After deciding on our change idea and seeing some success with it, we turned our sights to the group lesson. It made the most sense to have the IM3 teacher host the lesson and she was at the beginning of trigonometric functions with her students. We spent a lot of time researching and trying to find various social justice causes to attach but ultimately decided on climate justice and the inequitable effects of a warming world on cultural traditions. This seemed like a good fit, because the host teacher told us that she had recently seen a video in a professional development where a local Native American elder comments about the snow disappearing from the mountains and the way the community was still pushing through to follow their cultural traditions despite the changing world.

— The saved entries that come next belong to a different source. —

(** * Face-oval mosaic: a shallow embedding of the two browser entry points

    The repository ships two TypeScript programs that share most of their
    text: the batch tool ([src/main.ts], module [Batch] below) and the
    single-image tool (module [Single]).  Both ask an external face-landmark
    detector for normalised landmarks, build a polygon from the 36 face-oval
    indices, pixelate the polygon's padded bounding box and paste the
    pixelated patch back through a polygonal clip.

    Conventions of the embedding:
    - a JavaScript [number] is an exact rational ([Q]); IEEE rounding, NaN and
      the infinities are outside the model;
    - a JavaScript string is its list of UTF-16 code units;
    - a thrown exception or a rejected promise is [None];
    - the 2D canvas is modelled by sampling at pixel centres: a pixel belongs
      to a path when the winding number of the path around the pixel's centre
      is not zero, and a pixel drawn from an image takes the colour of the
      sample under its centre.  Colours are opaque, so source-over
      compositing replaces the destination. *)

From Stdlib Require Import ZArith QArith Qround Qminmax Lia Lqa.
From Stdlib Require Import Ascii String.
From stdpp Require Import base option list gmap.

Local Open Scope Q_scope.

(** ** JavaScript values *)

Module JS.

Definition number := Q.

Definition Qlt_bool (a b : Q) : bool := negb (Qle_bool b a).

(** [Math.max], [Math.min], [Math.floor] and [Math.ceil]. *)
Definition Math_max (a b : number) : number := Qmax a b.
Definition Math_min (a b : number) : number := Qmin a b.
Definition Math_floor (a : number) : Z := Qfloor a.
Definition Math_ceil (a : number) : Z := Qceiling a.

(** Strings are sequences of UTF-16 code units. *)
Definition jsstring := list N.

Definition lit (s : string) : jsstring :=
  List.map N_of_ascii (list_ascii_of_string s).

(** [s.startsWith(p)] *)
Fixpoint startsWith (s p : jsstring) : bool :=
  match p, s with
  | [], _ => true
  | _ :: _, [] => false
  | a :: p', b :: s' => N.eqb a b && startsWith s' p'
  end.

(** White space and line terminators removed by [String.prototype.trim]. *)
Definition isWhiteSpace (c : N) : bool :=
  (((9 <=? c) && (c <=? 13)) || (c =? 32) || (c =? 160) || (c =? 5760)
   || ((8192 <=? c) && (c <=? 8202)) || (c =? 8232) || (c =? 8233)
   || (c =? 8239) || (c =? 8287) || (c =? 12288) || (c =? 65279))%N.

Fixpoint trimStart (s : jsstring) : jsstring :=
  match s with
  | c :: r => if isWhiteSpace c then trimStart r else s
  | [] => []
  end.

Definition trim (s : jsstring) : jsstring :=
  rev (trimStart (rev (trimStart s))).

End JS.

Import JS.

(** ** The 2D canvas *)

Module Canvas.

Definition colour := N.
Definition transparent : colour := 0%N.

Record raster := Raster {
  r_width : Z;
  r_height : Z;
  r_pix : Z -> Z -> colour
}.

Definition in_bounds (r : raster) (i j : Z) : bool :=
  ((0 <=? i) && (i <? r_width r) && (0 <=? j) && (j <? r_height r))%Z.

Definition empty_raster (r : raster) : bool :=
  ((r_width r <=? 0) || (r_height r <=? 0))%Z.

Definition point := (Q * Q)%type.
Definition px (p : point) : Q := fst p.
Definition py (p : point) : Q := snd p.

(** A subpath keeps its points newest first; a path keeps its subpaths
    newest first. *)
Definition subpath := list point.
Definition path := list subpath.

(** *** Winding numbers *)

Definition isLeft (a b c : point) : Q :=
  (px b - px a) * (py c - py a) - (px c - px a) * (py b - py a).

Definition edge_wn (c a b : point) : Z :=
  if Qle_bool (py a) (py c)
  then (if Qlt_bool (py c) (py b) && Qlt_bool 0 (isLeft a b c) then 1 else 0)%Z
  else (if Qle_bool (py b) (py c) && Qlt_bool (isLeft a b c) 0 then -1 else 0)%Z.

Fixpoint edges_wn (c first : point) (l : list point) : Z :=
  match l with
  | [] => 0%Z
  | a :: r =>
      match r with
      | [] => edge_wn c a first
      | b :: _ => (edge_wn c a b + edges_wn c first r)%Z
      end
  end.

(** Winding number of the closed polygon through [poly] around [c]. *)
Definition winding (c : point) (poly : list point) : Z :=
  match poly with
  | [] => 0%Z
  | p0 :: _ => edges_wn c p0 poly
  end.

Definition path_winding (c : point) (p : path) : Z :=
  fold_right (fun s acc => (winding c (rev s) + acc)%Z) 0%Z p.

(** Non-zero winding rule; every subpath is closed implicitly. *)
Definition in_path (p : path) (c : point) : bool :=
  negb (path_winding c p =? 0)%Z.

Definition centre (i j : Z) : point :=
  (inject_Z i + (1 # 2), inject_Z j + (1 # 2)).

(** [inside poly i j]: the centre of pixel [(i, j)] lies inside the closed
    polygon [poly]. *)
Definition inside (poly : list point) (i j : Z) : bool :=
  negb (winding (centre i j) poly =? 0)%Z.

(** *** Drawing state *)

Record ctx2d := Ctx {
  canvas : raster;
  cur_path : path;
  clip_region : list path;   (* the clip is the intersection *)
  imageSmoothingEnabled : bool;
  saved : list (list path * bool)
}.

This seemed like a perfect connection. Many of the students at the host teacher's school belonged to one of the local tribes (or were tribe affiliated), and it was likely that they too had heard about the impacts of climate change on their specific traditions. After doing some research, our team found specific data for the Pala Band of Mission Indians that had been compiled in a report by the California Office of Environmental Health Hazard Assessment about the adverse impacts of climate change on the tribe's traditions and sovereignty. We found the original source for their data and were able to compile a few graphs that had many similar characteristics to sine waves. This would ultimately be the centerpiece of our lesson that allowed students to annotate their thinking, after being introduced to the elder's comments about the mountain and a refresher on trigonometric aspects.
As looked through the data, we began to form an idea for our content understanding goal that included both the curriculum content goals and a social justice goal. We ultimately came up with the goal that for a periodic function that models a relationship between time and minimum daily temperature in Pala, students will be able to interpret and annotate key features including relative maximums and minimums, periodicity, and midline to support students in understanding how rising temperatures connects to the environmental injustices affecting the Pala Band of Luiseño Indians.

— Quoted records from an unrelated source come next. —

Lemma returned_inv_step n l s s' :
  returned_inv n s → step l s = Some s' → returned_inv n s'.
Proof.
  intros [Hnil Herr Hprod Hlen] Hstep.
  unfold step in Hstep. destruct (panicked s) eqn:Hpa; [done|].
  unfold step_producer, step_hits, step_worker, step_ch, step_waiter,
    step_main, producer_return, worker_return, errgroup_returned in Hstep.
  simpl in Hstep.
  repeat case_match; simplify_eq; split; simpl in *;
    rewrite ?length_insert; try done; eauto.
  all: try (intros ? [(_ & [=] & _)|[_ ?]]%list_lookup_insert_Some; by eauto).
  all: try (intros ?? [(_ & [=] & _)|[_ ?]]%list_lookup_insert_Some; by eauto).
Qed.

Lemma returned_inv_reachable n w s : reachable n w s → returned_inv n s.
Proof.
  intros [sched Hexec]. revert Hexec.
  generalize (returned_inv_start n w). generalize (start n w).
  induction sched as [|l sched IH]; intros s0 H0 Hexec; simpl in Hexec.
  - by simplify_eq.
  - destruct (step l s0) as [s1|] eqn:Hstep; [|done].
    eapply IH; [|done]. by eapply returned_inv_step.
Qed.

(** Some worker has not returned. *)
Lemma forallb_false_lookup {A} (f : A → bool) (l : list A) :
  forallb f l = false → ∃ i x, l !! i = Some x ∧ f x = false.
Proof.
  induction l as [|x l IH]; [done|]. simpl.
  destruct (f x) eqn:Hx; simpl.
  - intros (i & y & Hi & Hy)%IH. by exists (S i), y.
  - intros _. by exists 0, x.
Qed.

(** A worker that has not returned can move, provided that, if it waits
    on hits, hits is closed or the producer is sending. *)
Lemma worker_moves s i x :
  panicked s = None → main_at s = M_Range →
  workers s !! i = Some x → worker_returned x = false →
  (x = W_Range →
   hits_closed s = true ∨ ∃ hit rest, producer s = P_Send (hit :: rest)) →
  ∃ l s', step l s = Some s'.
Proof.
  intros Hpa Hma Hi Hx Hrange.
  destruct x as [|hit|hit p| | |r]; try done.
  - destruct (Hrange eq_refl) as [Hhc|(hit & rest & Hp)].
    + exists (run_worker i). unfold step, step_worker.
      rewrite Hpa, Hma, Hi, Hhc. by eexists.
    + exists (pass_hit i). unfold step, step_hits.
      rewrite Hpa, Hma, Hp, Hi. by eexists.
  - exists (run_worker i). unfold step, step_worker. rewrite Hpa, Hma, Hi.
    destruct (elastic.Source hit) as [raw|]; [|by eexists].
    destruct (json.Unmarshal raw (mkSource "")) as [p [e|]]; by eexists.
  - exists (pass_result i). unfold step, step_ch. rewrite Hpa, Hma, Hi.
    by eexists.
  - exists (run_worker i). unfold step, step_worker. rewrite Hpa, Hma, Hi.
    by eexists.
  - exists (run_worker i). unfold step, step_worker. rewrite Hpa, Hma, Hi.
    destruct (ctx_done s); by eexists.
Qed.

On the day of the lesson study, the students were introduced to it the same way our host teacher had been - with a short clip of the elder commenting about the snow on the mountains. The class spent a brief amount of time reconnecting with what they new about sine functions (periodicity, amplitude, midline, etc.). After being given the graphs with little additional context, students were asked to annotate everything they noticed and wondered, while specifically noting the aspects of the graph they understood.
Once the graphs were handed out, the entire class of students immediately started working. There was only one who didn't jump right in begin annotation, and after a small redirection even he went into the data. After 10 minutes of annotating, the host teacher offered more time if students wanted it, and they did. For a total of 15 minutes, students annotated graphs with an outpouring of mathematical knowledge and spent time sharing it with their peers. We found the right combination.
Causes that kids care about alone was not enough. Having a tool to reveal thinking in annotation was not enough. When we merged these two and presented them to students, we got great results. While this process was challenging to find a lesson was so deeply connected to students lived experiences, it paid off.